ABA Fundamentals

Application of a graded choice procedure to obtain errorless learning in children.

Storm et al. (1973) · Journal of the experimental analysis of behavior 1973
★ The Verdict

Gradually showing the wrong choice can erase almost all errors in young kids learning new visual tasks.

✓ Read this if BCBAs teaching basic visual skills to preschool or early elementary clients.
✗ Skip if BCBAs working only on complex conditional tasks or older learners.

01Research in Context

01

What this study did

The team worked with four-year-old kids who had no learning problems.

They taught the kids to pick one shape over another using a graded choice method.

Instead of showing the wrong shape right away, they slowly made it clearer over trials.

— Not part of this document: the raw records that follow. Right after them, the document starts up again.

Lemma push_work_room n mergedLog w : Z.of_nat (length (workQueue w)) + (1 + n) <= WORK_QUEUE_CAPACITY -> 0 <= n ->
  push_work mergedLog w = MkWorker (workQueue w ++ [mergedLog]) (logDoneCount w) (opcount w) (freeQueue w) /\
  Z.of_nat (length (workQueue (push_work mergedLog w))) + n <= WORK_QUEUE_CAPACITY.
Proof.
  intros Hr Hn. unfold push_work. destruct (Z.ltb_spec (Z.of_nat (length (workQueue w))) WORK_QUEUE_CAPACITY); [|lia]. split; [done|]. cbn. rewrite length_app. cbn. lia.
Qed.

Lemma combine_broadcast_room n pt : queue_room (1 + n) pt -> 0 <= n -> queue_room n (combine_broadcast pt).
Proof.
  intros Hr Hn. assert (forall m, Forall (fun w => Z.of_nat (length (workQueue w)) + n <= WORK_QUEUE_CAPACITY) (push_work m <$> g_WorkerThreadInst pt)) as Hp.
  { intros m. apply Forall_fmap. eapply Forall_impl; [exact Hr|]. intros w Hw. by apply push_work_room. }
  unfold combine_broadcast, combineLogs. destruct (negb (bool_decide _)); [by apply Hp|]. eapply Forall_impl; [exact Hr|]. cbn. lia.
Qed.

(** What one step of the combiner does to the entries on their way. *)
Record combined (pt pt' : pactree T) : Prop := {
  cb_dl : dl pt' = dl pt;
  cb_threads : g_threadDataSet pt' = g_threadDataSet pt;
  cb_num : numThreads pt' = numThreads pt;
  cb_logs : logged (g_perThreadLog pt') = [];
  cb_mem : op_mem pt' = op_mem pt;
  cb_search : g_perNumaSlPtr pt' = g_perNumaSlPtr pt;
  cb_queue : forall wt, g_WorkerThreadInst pt = [wt] -> exists wt', g_WorkerThreadInst pt' = [wt'] /\
    concat (workQueue wt') ≡ₚ pending wt (g_perThreadLog pt) /\ freeQueue wt' = freeQueue wt;
}.

Lemma combine_broadcast_inv pt l t : pt_inv pt l t -> queue_room 1 pt -> pt_inv (combine_broadcast pt) l t /\ combined pt (combine_broadcast pt).
Proof.
  intros Hi Hroom. destruct (pi_worker _ _ _ Hi) as (wt & Ew & Hnd & Hok). destruct (combine_pending pt l t wt Hi Ew) as [El Hreset].
  unfold queue_room in Hroom. rewrite Ew, Forall_singleton in Hroom. unfold combine_broadcast, combineLogs.
  set (q := (to_u64 (curQ pt + 1) - 1) mod 2) in *. set (raw := map_to_list (g_perThreadLog pt) ≫= (fun x => getQ q x.2)) in *.
  set (logs := resetQ q <$> g_perThreadLog pt) in *. pose proof (logged_empty logs Hreset) as Ee.
  set (merged := std_sort (fun a => a) raw). assert (merged ≡ₚ raw) as Hp by apply std_sort_perm.
  set (pt1 := MkPactree _ _ _ _ _ _ _ _ _ _ _).
  set (pt2 := match (if negb (bool_decide (merged = [])) then Some merged else None) with Some m => broadcastMergedLog m pt1 | None => pt1 end).
  assert (exists wt', g_WorkerThreadInst pt2 = [wt'] /\ concat (workQueue wt') ≡ₚ concat (workQueue wt) ++ raw /\ freeQueue wt' = freeQueue wt) as (wt' & Ew' & Ec & Ef).
  { unfold pt2. case_bool_decide as Em; cbn [negb].
    - exists wt. split; [done|]. rewrite Em in Hp. apply Permutation_nil in Hp. by rewrite Hp, app_nil_r.
    - eexists. split; [unfold broadcastMergedLog; cbn; by rewrite Ew|]. destruct (push_work_room 0 merged wt Hroom) as [-> _]; [done|].
      cbn. rewrite concat_app. cbn. rewrite app_nil_r. by rewrite Hp. }
  assert (dl pt2 = dl pt /\ g_threadDataSet pt2 = g_threadDataSet pt /\ g_perThreadLog pt2 = logs /\ g_perNumaSlPtr pt2 = g_perNumaSlPtr pt /\
    op_mem pt2 = op_mem pt /\ curQ pt2 = to_u64 (curQ pt + 1) /\ numThreads pt2 = numThreads pt) as (Ed & Et & Elg & Es & Eo & Ecq & En)
    by (unfold pt2; destruct (negb (bool_decide (merged = []))); done).
  assert (pending wt' (g_perThreadLog pt2) ≡ₚ pending wt (g_perThreadLog pt)) as Hpen by (unfold pending; rewrite Elg, Ee, app_nil_r, Ec, El; done).
  split.
  - split; [rewrite Ed; apply Hi|rewrite Ed; apply Hi| | |].
    + destruct (pi_search _ _ _ Hi) as (sl & n & M & S1 & S2 & S3). exists sl, n, M. split; [congruence|]. split; [by rewrite Ed|].
      intros w Hw. rewrite Ew' in Hw. injection Hw as <-. rewrite Hpen. by apply S3.
    + exists wt'. split; [done|]. rewrite Hpen. by rewrite Eo.
    + rewrite Elg, Ecq. intros i o Ho. destruct (Hreset i o Ho) as [E0 E1]. unfold getQ. by destruct ((to_u64 (curQ pt + 1) + 1) mod 2 =? 0).
  - split; [done|done|done|by rewrite Elg|done|done|]. intros wt0 E0. rewrite Ew in E0. injection E0 as <-. exists wt'. split; [done|]. unfold pending. by rewrite El.
Qed.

They compared this gentle method to regular trial-and-error training.

02

What they found

Kids who got the graded choice made almost zero mistakes.

Kids who got trial-and-error made many errors before learning.

The gentle method worked faster and cleaner for simple shape picking.

03

How this fits with other research

Fantino (1968) and Schneider et al. (1967) did the same thing earlier, but with boys who had severe intellectual disability.

All three studies show graded fading beats trial-and-error across different kids.

Frederiksen et al. (1978) later used the same graded choice for harder reversal tasks and still saw fewer errors.

Foster et al. (1979) seems to clash—they say stimulus shaping beats fading.

But they tested conditional tasks (if red pick circle, if green pick square), not simple ones.

So the papers agree: use fading for simple discriminations, shaping for complex ones.

04

Why it matters

You can wipe out most errors when teaching new visual tasks.

Start with the wrong choice barely visible, then slowly make it clear.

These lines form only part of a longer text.